__TASK DESCRIPTION__
Lines after the one containing "d' ← insert_verified" are to be omitted; print exactly each line from the start of the records up to and including it.

__Dataset items__
_ _ _ _ _ _ _
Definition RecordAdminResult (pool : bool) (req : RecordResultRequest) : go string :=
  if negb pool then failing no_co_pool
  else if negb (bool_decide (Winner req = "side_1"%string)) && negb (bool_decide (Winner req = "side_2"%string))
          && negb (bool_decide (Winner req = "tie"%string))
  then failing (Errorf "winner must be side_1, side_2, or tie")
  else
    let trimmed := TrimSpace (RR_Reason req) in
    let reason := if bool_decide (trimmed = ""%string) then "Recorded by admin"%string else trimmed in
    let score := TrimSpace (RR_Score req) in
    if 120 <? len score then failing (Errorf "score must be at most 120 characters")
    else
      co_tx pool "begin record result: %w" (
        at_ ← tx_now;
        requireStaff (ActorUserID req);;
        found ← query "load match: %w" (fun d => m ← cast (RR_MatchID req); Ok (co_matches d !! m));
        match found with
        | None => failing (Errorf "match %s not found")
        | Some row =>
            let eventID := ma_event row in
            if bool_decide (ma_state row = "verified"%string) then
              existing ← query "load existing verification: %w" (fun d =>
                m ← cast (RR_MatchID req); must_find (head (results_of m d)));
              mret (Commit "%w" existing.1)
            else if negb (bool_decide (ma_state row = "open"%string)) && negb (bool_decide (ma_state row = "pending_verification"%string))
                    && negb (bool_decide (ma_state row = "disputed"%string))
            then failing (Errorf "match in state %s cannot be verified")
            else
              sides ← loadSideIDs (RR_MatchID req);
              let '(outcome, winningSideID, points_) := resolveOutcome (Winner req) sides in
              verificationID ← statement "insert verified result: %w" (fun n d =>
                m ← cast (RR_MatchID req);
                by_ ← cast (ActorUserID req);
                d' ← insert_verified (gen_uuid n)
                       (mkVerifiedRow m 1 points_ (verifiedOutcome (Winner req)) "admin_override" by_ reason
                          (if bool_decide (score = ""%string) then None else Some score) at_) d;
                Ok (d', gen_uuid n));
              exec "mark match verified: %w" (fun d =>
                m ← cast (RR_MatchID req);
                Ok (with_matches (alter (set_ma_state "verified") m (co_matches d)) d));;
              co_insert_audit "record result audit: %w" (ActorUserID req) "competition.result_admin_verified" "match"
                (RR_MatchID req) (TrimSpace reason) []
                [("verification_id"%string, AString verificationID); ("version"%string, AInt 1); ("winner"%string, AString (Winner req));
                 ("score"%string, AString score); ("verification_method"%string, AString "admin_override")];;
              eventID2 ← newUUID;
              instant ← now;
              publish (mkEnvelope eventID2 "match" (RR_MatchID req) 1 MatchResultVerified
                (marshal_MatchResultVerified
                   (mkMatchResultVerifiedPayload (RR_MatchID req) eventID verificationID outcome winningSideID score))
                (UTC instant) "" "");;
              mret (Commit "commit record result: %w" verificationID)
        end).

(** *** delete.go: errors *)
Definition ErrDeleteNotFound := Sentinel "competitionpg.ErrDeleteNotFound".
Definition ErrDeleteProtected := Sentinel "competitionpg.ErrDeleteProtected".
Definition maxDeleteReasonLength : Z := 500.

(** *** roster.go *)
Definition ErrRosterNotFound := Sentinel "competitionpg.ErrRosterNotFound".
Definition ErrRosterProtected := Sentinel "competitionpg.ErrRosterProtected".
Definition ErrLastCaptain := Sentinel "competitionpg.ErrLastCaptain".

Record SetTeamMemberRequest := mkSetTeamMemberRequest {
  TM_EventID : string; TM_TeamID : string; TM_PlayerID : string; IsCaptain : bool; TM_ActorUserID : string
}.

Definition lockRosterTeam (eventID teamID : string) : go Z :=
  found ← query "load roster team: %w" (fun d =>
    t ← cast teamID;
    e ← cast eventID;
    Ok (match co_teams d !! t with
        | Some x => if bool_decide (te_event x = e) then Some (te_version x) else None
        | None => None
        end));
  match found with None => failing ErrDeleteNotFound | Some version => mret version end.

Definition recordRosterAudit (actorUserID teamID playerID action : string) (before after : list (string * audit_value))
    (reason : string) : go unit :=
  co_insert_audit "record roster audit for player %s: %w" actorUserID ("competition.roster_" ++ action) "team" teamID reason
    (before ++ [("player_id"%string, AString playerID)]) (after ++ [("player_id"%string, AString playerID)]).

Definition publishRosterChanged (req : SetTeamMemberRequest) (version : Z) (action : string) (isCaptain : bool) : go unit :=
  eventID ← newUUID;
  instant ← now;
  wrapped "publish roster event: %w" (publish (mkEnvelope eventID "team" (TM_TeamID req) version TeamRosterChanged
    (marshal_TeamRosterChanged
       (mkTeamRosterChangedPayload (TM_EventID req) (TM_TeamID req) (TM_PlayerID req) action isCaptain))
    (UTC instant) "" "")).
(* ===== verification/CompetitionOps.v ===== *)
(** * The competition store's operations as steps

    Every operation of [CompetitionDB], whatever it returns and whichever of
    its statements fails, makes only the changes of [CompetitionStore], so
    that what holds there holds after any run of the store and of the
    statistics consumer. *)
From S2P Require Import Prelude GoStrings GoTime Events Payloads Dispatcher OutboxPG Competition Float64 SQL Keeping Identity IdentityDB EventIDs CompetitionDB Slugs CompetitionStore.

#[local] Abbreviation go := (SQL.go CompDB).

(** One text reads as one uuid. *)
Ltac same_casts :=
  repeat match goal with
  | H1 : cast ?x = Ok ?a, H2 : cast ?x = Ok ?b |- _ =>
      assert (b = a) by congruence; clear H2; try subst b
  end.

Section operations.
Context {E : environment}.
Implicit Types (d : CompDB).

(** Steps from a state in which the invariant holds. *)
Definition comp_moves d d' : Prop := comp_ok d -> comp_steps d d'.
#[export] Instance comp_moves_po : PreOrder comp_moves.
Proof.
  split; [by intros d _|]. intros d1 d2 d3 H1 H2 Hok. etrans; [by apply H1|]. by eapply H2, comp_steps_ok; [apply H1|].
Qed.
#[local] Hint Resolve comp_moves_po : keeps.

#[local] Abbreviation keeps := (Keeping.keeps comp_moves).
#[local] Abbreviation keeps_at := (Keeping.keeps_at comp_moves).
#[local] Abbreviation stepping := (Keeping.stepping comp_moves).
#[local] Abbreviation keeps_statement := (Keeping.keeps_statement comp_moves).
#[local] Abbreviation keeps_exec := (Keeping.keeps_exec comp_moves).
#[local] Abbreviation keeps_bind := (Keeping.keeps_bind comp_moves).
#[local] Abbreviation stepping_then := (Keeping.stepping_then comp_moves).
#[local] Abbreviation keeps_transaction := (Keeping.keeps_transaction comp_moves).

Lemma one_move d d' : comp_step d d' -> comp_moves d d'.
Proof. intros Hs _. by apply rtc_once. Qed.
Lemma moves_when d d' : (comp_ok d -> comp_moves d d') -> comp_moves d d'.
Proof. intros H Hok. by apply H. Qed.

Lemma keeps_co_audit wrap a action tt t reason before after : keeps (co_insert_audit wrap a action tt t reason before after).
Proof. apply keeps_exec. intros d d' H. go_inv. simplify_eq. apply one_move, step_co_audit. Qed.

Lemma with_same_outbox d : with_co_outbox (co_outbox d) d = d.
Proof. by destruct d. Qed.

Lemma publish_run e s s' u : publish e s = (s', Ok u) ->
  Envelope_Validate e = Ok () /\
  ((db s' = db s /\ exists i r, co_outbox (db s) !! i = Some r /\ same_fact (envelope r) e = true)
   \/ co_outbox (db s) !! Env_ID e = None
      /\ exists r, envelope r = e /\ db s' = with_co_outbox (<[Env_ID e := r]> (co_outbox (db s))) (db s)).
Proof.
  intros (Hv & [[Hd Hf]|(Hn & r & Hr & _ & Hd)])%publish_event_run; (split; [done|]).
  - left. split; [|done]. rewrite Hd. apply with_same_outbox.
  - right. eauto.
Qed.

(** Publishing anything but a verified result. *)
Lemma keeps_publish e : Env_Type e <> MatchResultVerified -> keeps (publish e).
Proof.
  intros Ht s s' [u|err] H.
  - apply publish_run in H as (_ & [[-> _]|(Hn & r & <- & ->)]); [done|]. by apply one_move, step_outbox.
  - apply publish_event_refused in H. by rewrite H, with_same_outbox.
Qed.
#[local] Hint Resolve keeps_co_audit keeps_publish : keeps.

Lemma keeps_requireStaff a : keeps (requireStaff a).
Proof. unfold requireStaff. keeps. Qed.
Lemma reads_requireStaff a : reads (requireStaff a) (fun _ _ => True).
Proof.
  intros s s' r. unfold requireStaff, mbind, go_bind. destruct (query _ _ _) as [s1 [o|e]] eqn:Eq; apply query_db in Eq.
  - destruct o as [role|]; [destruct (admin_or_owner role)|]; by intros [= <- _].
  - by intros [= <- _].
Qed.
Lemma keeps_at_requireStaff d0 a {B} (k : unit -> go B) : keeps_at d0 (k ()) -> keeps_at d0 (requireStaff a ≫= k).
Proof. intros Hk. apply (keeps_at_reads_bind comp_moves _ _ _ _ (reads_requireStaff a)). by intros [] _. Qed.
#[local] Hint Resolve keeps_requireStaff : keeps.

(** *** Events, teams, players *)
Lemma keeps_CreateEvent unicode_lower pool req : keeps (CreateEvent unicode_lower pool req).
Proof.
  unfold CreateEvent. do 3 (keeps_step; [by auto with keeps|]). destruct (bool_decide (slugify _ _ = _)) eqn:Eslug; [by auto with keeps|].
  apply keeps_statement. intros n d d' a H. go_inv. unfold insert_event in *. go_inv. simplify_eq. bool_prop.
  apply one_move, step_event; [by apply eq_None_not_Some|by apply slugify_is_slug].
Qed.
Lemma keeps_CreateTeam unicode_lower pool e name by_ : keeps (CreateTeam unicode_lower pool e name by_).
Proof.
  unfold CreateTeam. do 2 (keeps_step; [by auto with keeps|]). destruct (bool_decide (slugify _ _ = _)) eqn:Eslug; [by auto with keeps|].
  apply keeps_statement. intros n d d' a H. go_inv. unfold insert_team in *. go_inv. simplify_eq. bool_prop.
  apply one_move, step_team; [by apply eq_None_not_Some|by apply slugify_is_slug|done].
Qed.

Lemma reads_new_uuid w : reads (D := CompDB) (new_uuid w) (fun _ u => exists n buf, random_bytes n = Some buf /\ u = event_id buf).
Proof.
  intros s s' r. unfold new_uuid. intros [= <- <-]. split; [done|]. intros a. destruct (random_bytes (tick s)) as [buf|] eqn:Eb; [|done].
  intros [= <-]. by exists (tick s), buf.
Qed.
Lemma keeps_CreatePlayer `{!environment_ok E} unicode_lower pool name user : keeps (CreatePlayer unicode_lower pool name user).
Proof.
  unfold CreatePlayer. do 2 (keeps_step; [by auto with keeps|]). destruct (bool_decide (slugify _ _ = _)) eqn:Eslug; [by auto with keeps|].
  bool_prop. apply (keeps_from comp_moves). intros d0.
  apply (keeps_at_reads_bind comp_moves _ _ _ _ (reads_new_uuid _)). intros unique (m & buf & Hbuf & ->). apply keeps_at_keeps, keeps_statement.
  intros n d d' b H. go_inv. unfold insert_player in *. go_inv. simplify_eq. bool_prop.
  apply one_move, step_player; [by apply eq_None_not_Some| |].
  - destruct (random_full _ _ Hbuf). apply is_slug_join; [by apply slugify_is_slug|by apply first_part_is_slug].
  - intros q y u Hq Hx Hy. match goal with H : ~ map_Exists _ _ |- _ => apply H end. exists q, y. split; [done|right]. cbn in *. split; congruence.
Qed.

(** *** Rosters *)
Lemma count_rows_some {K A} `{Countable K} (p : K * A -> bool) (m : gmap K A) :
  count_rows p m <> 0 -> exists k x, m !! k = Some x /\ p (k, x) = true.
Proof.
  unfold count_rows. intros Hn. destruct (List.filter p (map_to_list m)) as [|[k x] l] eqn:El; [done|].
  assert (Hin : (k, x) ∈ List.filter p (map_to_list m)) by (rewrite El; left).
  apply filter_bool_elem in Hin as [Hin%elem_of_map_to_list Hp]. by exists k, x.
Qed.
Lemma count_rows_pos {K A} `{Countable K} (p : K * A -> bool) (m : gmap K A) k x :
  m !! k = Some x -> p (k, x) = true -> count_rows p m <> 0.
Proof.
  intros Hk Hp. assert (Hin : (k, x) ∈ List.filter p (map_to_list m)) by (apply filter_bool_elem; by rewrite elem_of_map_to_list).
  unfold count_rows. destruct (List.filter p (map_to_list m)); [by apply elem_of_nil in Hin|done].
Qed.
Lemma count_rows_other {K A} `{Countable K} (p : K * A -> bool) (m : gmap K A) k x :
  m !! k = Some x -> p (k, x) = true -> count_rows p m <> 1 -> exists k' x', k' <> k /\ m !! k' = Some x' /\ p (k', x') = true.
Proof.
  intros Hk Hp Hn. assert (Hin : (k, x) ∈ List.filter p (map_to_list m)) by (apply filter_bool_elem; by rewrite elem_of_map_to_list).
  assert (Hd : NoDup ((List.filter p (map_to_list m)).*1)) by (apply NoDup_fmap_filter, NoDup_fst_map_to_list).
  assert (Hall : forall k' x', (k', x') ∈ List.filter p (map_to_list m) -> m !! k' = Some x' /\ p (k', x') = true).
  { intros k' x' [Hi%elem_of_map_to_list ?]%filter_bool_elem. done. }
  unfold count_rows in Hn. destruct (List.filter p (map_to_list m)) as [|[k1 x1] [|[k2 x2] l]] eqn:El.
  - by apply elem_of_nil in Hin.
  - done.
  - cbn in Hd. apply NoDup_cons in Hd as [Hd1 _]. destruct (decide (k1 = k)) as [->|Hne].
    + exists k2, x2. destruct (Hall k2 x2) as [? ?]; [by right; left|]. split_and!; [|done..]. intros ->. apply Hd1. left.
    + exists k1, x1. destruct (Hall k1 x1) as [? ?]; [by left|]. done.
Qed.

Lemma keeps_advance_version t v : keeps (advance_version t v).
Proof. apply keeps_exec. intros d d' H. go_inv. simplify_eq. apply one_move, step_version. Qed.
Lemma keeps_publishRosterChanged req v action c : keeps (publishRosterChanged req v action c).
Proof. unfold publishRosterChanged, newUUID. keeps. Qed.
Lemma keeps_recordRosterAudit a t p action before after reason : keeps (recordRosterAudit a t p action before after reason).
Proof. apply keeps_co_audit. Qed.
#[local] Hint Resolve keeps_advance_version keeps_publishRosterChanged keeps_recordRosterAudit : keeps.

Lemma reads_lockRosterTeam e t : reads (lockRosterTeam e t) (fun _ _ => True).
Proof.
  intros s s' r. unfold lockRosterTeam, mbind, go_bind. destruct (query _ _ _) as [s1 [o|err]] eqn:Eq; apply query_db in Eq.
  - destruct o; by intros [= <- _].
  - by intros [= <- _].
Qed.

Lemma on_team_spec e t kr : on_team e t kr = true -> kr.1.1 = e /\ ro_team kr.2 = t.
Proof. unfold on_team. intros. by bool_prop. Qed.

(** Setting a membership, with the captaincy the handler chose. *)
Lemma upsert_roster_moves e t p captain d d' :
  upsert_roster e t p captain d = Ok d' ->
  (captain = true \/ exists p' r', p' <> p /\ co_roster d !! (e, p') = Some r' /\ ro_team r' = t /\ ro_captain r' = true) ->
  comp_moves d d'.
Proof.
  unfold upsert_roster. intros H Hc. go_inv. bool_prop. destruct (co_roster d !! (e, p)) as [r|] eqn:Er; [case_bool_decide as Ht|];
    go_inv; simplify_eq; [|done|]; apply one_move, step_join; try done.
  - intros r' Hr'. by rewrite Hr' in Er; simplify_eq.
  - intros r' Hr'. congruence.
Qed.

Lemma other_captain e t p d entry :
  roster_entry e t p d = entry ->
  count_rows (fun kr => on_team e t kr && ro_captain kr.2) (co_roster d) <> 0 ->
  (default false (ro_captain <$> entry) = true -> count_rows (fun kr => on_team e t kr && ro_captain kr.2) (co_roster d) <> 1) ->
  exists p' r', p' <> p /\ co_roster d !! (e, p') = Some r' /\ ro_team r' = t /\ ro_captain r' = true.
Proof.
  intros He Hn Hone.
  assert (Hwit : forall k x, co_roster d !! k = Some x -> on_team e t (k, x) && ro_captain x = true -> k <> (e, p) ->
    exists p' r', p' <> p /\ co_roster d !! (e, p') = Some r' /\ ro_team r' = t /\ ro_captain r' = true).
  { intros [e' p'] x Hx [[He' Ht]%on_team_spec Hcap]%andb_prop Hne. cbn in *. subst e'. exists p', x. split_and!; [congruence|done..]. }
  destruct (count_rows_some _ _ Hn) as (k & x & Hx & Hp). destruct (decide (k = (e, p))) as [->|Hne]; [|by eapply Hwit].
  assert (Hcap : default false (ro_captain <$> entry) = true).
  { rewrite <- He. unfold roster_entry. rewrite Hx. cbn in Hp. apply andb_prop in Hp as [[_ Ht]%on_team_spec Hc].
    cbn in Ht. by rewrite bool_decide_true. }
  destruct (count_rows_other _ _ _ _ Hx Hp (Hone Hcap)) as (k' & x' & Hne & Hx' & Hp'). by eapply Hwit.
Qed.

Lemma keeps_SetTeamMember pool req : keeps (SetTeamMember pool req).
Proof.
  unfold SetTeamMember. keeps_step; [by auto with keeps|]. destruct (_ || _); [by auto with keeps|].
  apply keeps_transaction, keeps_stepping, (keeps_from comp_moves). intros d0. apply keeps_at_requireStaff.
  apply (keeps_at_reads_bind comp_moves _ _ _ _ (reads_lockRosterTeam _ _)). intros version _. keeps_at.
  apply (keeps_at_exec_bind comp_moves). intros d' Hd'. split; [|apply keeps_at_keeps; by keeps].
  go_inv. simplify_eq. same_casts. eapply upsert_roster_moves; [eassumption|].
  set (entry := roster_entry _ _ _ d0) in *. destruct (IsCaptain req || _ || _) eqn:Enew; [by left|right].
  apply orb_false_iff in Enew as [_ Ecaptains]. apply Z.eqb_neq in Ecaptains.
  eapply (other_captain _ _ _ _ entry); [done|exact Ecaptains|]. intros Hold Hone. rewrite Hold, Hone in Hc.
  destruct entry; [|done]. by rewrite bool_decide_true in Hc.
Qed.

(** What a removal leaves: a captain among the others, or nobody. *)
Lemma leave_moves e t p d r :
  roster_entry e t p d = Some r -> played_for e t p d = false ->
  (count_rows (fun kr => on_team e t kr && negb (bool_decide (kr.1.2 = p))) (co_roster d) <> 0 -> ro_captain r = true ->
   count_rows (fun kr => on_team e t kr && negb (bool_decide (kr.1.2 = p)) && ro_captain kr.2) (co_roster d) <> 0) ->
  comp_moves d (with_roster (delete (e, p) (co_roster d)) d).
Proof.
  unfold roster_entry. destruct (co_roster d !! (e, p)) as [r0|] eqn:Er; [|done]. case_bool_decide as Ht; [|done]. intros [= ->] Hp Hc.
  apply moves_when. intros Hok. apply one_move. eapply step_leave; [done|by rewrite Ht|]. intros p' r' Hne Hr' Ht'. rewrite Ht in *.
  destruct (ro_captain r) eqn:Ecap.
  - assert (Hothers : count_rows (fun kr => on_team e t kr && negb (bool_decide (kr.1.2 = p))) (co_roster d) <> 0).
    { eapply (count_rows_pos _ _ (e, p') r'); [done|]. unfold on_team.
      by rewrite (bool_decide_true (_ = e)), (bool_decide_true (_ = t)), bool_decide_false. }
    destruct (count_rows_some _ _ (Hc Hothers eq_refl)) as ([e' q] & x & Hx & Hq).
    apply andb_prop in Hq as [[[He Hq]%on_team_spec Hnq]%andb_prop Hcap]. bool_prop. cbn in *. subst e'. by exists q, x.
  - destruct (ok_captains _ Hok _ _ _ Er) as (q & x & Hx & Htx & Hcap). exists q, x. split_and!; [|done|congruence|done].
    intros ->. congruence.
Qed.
_ _ _ _ _ _ _
__EXPECTED ANSWER__
Definition RecordAdminResult (pool : bool) (req : RecordResultRequest) : go string :=
  if negb pool then failing no_co_pool
  else if negb (bool_decide (Winner req = "side_1"%string)) && negb (bool_decide (Winner req = "side_2"%string))
          && negb (bool_decide (Winner req = "tie"%string))
  then failing (Errorf "winner must be side_1, side_2, or tie")
  else
    let trimmed := TrimSpace (RR_Reason req) in
    let reason := if bool_decide (trimmed = ""%string) then "Recorded by admin"%string else trimmed in
    let score := TrimSpace (RR_Score req) in
    if 120 <? len score then failing (Errorf "score must be at most 120 characters")
    else
      co_tx pool "begin record result: %w" (
        at_ ← tx_now;
        requireStaff (ActorUserID req);;
        found ← query "load match: %w" (fun d => m ← cast (RR_MatchID req); Ok (co_matches d !! m));
        match found with
        | None => failing (Errorf "match %s not found")
        | Some row =>
            let eventID := ma_event row in
            if bool_decide (ma_state row = "verified"%string) then
              existing ← query "load existing verification: %w" (fun d =>
                m ← cast (RR_MatchID req); must_find (head (results_of m d)));
              mret (Commit "%w" existing.1)
            else if negb (bool_decide (ma_state row = "open"%string)) && negb (bool_decide (ma_state row = "pending_verification"%string))
                    && negb (bool_decide (ma_state row = "disputed"%string))
            then failing (Errorf "match in state %s cannot be verified")
            else
              sides ← loadSideIDs (RR_MatchID req);
              let '(outcome, winningSideID, points_) := resolveOutcome (Winner req) sides in
              verificationID ← statement "insert verified result: %w" (fun n d =>
                m ← cast (RR_MatchID req);
                by_ ← cast (ActorUserID req);
                d' ← insert_verified (gen_uuid n)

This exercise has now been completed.